NHS trusts are considering opening “warm banks” because of fears lives are at risk this winter as the cost of living crisis deepens.
At least two trusts are looking at giving hospital and healthcare spaces up for people in need of a warm place, while one GP said she would offer food and open a room in her office for people struggling to heat their homes.
It comes as an NHS chief warned a lack of heating could be “life-threatening” for vulnerable patients and is leading to hospital admissions.
Harrogate and Rural District Hospital Foundation Trust and Leeds Community Healthcare Trust could become the first to open “warm banks” if their plans go ahead.
Staff in Harrogate are looking at whether they can use the trust’s hospital education centre as a warm place for patients. It has also launched support for workers struggling with the rising cost of living, including a shop from which workers can take items at no cost and can make donations.
It has also increased its petrol reimbursement mileage rates for staff, has not reintroduced car parking charges, allows staff to sell back their holiday allowance and offers a £500 grant for anyone struggling.
Leeds Community Healthcare Trust is exploring whether its community health centres can be used as buildings with heating and electricity for people in the community, as well as places where voluntary organisations can hold drop-ins for those in need.
Another trust in Leicester has also discussed the idea of hosting warm banks but hasn’t yet started planning for them, The Independent was told.
Dr Farzana Hussain, a GP in Newham, east London, will open a room to hold around 16 people at her practice this October and provide soup to patients in need, amid fears patients could die of hypothermia or starvation this winter.
She told The Independent: “If you asked me in my 21st year as a GP did I ever think I was going to be in this position and thinking about providing food? It’s a horrible place we’re in but without food and warmth how can we have health?
“All my medical training isn’t going to help anybody when my elderly patient has already got hypothermia.
“We’re living in one of the most iconic cities in the world, I never thought I would see this. I would never have thought that we might face a day where we might get a call saying one of our patients has died of starvation or hypothermia. That’s the moral injury. I don’t want it to happen but if it did I would not be surprised and that’s a horrific thing to be contemplating.”

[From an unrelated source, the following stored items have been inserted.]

Lemma moved_to n' H' c' : (short H = true → (n' < n)%nat) → moved t Gs (<[t := (n', H')]> Gs) c'.
Proof using HG.
  clear Hok Ht. intros Hn. split.
  - intros u g Hu Hg. by rewrite list_lookup_insert_ne.
  - intros n0 H0 Hg Hs. simplify_eq. right. exists n', H'. split; [|auto].
    apply list_lookup_insert_eq. by eapply lookup_lt_Some.
Qed.
(** The mutexes stay the same; [t] is not asleep. *)
Lemma go_on bd s c' n' :
  (∀ pred k, p ≠ Wait pred k) → c_locks s = c_locks (c_st c) →
  (∀ u, u ∈ c_asleep s → u ∈ c_asleep (c_st c)) → c' = set_body t (Thr cat (Running p)) bd (set_st s c) →
  thread_holds (Thr cat bd) (n', H) → (short H = true → (n' < n)%nat) →
  ∃ Gs', locks_with Gs' c' ∧ moved t Gs Gs' c'.
Proof using Hok Ht HG.
  intros Hp El Hs -> Hbd Hn. exists (<[t := (n', H)]> Gs). split; [|by apply moved_to].
  eapply locks_body; eauto; simpl.
  - pose proof (lw_ordered _ _ Hok) as HO. rewrite Forall_forall in HO. apply (HO (n, H)). by eapply list_elem_of_lookup_2.
  - intros l u. rewrite El. eapply table_same; [done|]. apply Hok.
  - intros u Hu. split; [|auto]. intros ->. eapply awake; eauto.
Qed.
(** The process ends. *)
Lemma ends f s : c_locks s = c_locks (c_st c) → c_asleep s = c_asleep (c_st c) →
  ∃ Gs', locks_with Gs' (die f (set_st s c)) ∧ moved t Gs Gs' (die f (set_st s c)).
Proof using Hok.
  clear Ht HG. intros El Es. exists Gs. split; [|split; [done|by left]]. destruct Hok. constructor; try done.
  - simpl. by rewrite El.
  - simpl. by rewrite Es.
Qed.
(** The thread stops with [f]. *)
Lemma stops f s :
  (∀ pred k, p ≠ Wait pred k) → (n ≤ longest)%nat → thread_holds (Thr cat (Running p)) (n, H) →
  (f = Blocked → short H = false) → (f = Throw → short H = true → H = [dep_pod_lock]) →
  c_locks s = c_locks (c_st c) → c_asleep s = c_asleep (c_st c) →
  ∃ Gs', locks_with Gs' (fail_thread t (Thr cat (Running p)) f (set_st s c)) ∧
    moved t Gs Gs' (fail_thread t (Thr cat (Running p)) f (set_st s c)).
Proof using Hok Ht HG.
  intros Hp Hn Hth Hb Ht' El Es.
  assert (Hend : ∃ Gs', locks_with Gs' (die f (set_st s c)) ∧ moved t Gs Gs' (die f (set_st s c))) by (by apply ends).
  destruct f; try exact Hend.
  - exists Gs. split.
    + destruct Hok. constructor; try done; simpl; [by rewrite El|by rewrite Es].
    + split; [done|]. intros n0 H0 Hg Hs. simplify_eq. rewrite Hb in Hs by done. done.
  - simpl. destruct cat; [|exact Hend]. exists (<[t := (O, H)]> Gs). split.
    + eapply locks_body; eauto; simpl.
      * split; [simpl; lia|]. simpl. auto.
      * pose proof (lw_ordered _ _ Hok) as HO. rewrite Forall_forall in HO. apply (HO (n, H)). by eapply list_elem_of_lookup_2.
      * intros l u. rewrite El. eapply table_same; [done|]. apply Hok.
      * intros u. rewrite Es. intros Hu. split; [|done]. intros ->. eapply awake; eauto.
    + apply moved_to. intros Hs. destruct Hth as [_ [Hp'|(cond & k & Ep & _)]]; [|by destruct (Hp cond k)].
      pose proof (holding_left n H _ Hp' Hs). lia.
Qed.
End Move.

Last week, Samantha Allen, NHS chief in the North East and Cumbria, wrote to the Office of Gas and Electricity Markets, warning vulnerable people were having their energy cut off. She warned the regulator that could be “life-threatening for some people”.

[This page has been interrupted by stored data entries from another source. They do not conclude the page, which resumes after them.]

(* ===== verification/ConcAlone.v ===== *)
(** * The sequential handlers are schedules of the concurrent ones

    [ManagerCpu], [ManagerMem], [Manager] and [Deploy] describe a handler as one
    step, with every value read once; [ConcCpu], [ConcMem] and [ConcManager]
    access by access. Whenever the first returns a result in a state, the
    second, run alone from that state, has a schedule that returns the same
    result in the same state and leaves the other threads where they were. So
    what the other files prove of the handlers holds of the threads that run
    them, as long as nothing interferes; the same for several threads, one after
    the other. *)
From S2P Require Import Prelude OmNet Float64 Window LocalStats SubContainer Agents CpuG MemG.
From S2P Require Import ElasticContainer World Types Json CAdvisor ECAPI ManagerCpu ManagerMem Manager Server Deploy System.
From S2P Require Import Conc ConcApi ConcCpu ConcMem ConcManager.
Import SubContainer ElasticContainer Conc ConcApi.

Module ConcAlone.
Import Deploy.

(** ** Running one thread *)

(** The mutexes [H] of thread [t]. *)
Definition held (H : list mutex) (t : nat) : gmap mutex nat := list_to_map ((λ l, (l, t)) <$> H).

(** Thread [t] is at program [p] in state [d], holds [H]; others hold [F]. *)
Record at_ (F : gmap mutex nat) (c : config) (t : nat) (cat : bool) (H : list mutex) (p : prog) (d : Service) : Prop := {
  at_live : c_dead c = None;
  at_up : c_up (c_st c) = true;
  at_thread : threads c !! t = Some (Thr cat (Running p));
  at_svc : c_svc (c_st c) = d;
  at_locks : c_locks (c_st c) = held H t ∪ F;
  at_awake : t ∉ c_asleep (c_st c);
  at_sleepers : ∀ u, u ∈ c_asleep (c_st c) → (u < length (threads c))%nat;
}.
(** The other threads are where they were, and none of them has fallen asleep. *)
Definition others_kept (t : nat) (c c' : config) : Prop :=
  (∀ u th, u ≠ t → threads c !! u = Some th → threads c' !! u = Some th) ∧
  (∀ u, u ∈ c_asleep (c_st c') → u ∈ c_asleep (c_st c)).
Lemma others_kept_refl t c : others_kept t c c.
Proof. by split. Qed.
Lemma others_kept_trans t c1 c2 c3 : others_kept t c1 c2 → others_kept t c2 c3 → others_kept t c1 c3.
Proof. intros [H1 A1] [H2 A2]. split; [intros u th Hu Ht; by apply H2, H1|intros u Hu; by apply A1, A2]. Qed.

Matthew Taylor, chief executive of the NHS Confederation, said health leaders were worried thousands of people will face the choice between skipping meals and having to heat their homes or living in cold, damp conditions.
He said this would exacerbate health inequalities and that health leaders “know well that fuel poverty is likely to lead to significant extra demand on what are already very fragile services”.
Charlotte Augst, chief executive for the charity National Voices, said it had heard of an increasing number of people unable to meet “basic living needs” while living with ill health.
“Cancer patients can feel very cold during treatment, people living with Crohn’s or Colitis can find they have more laundry to do, and kidney patients often need to run energy-hungry, essential equipment overnight,” she said.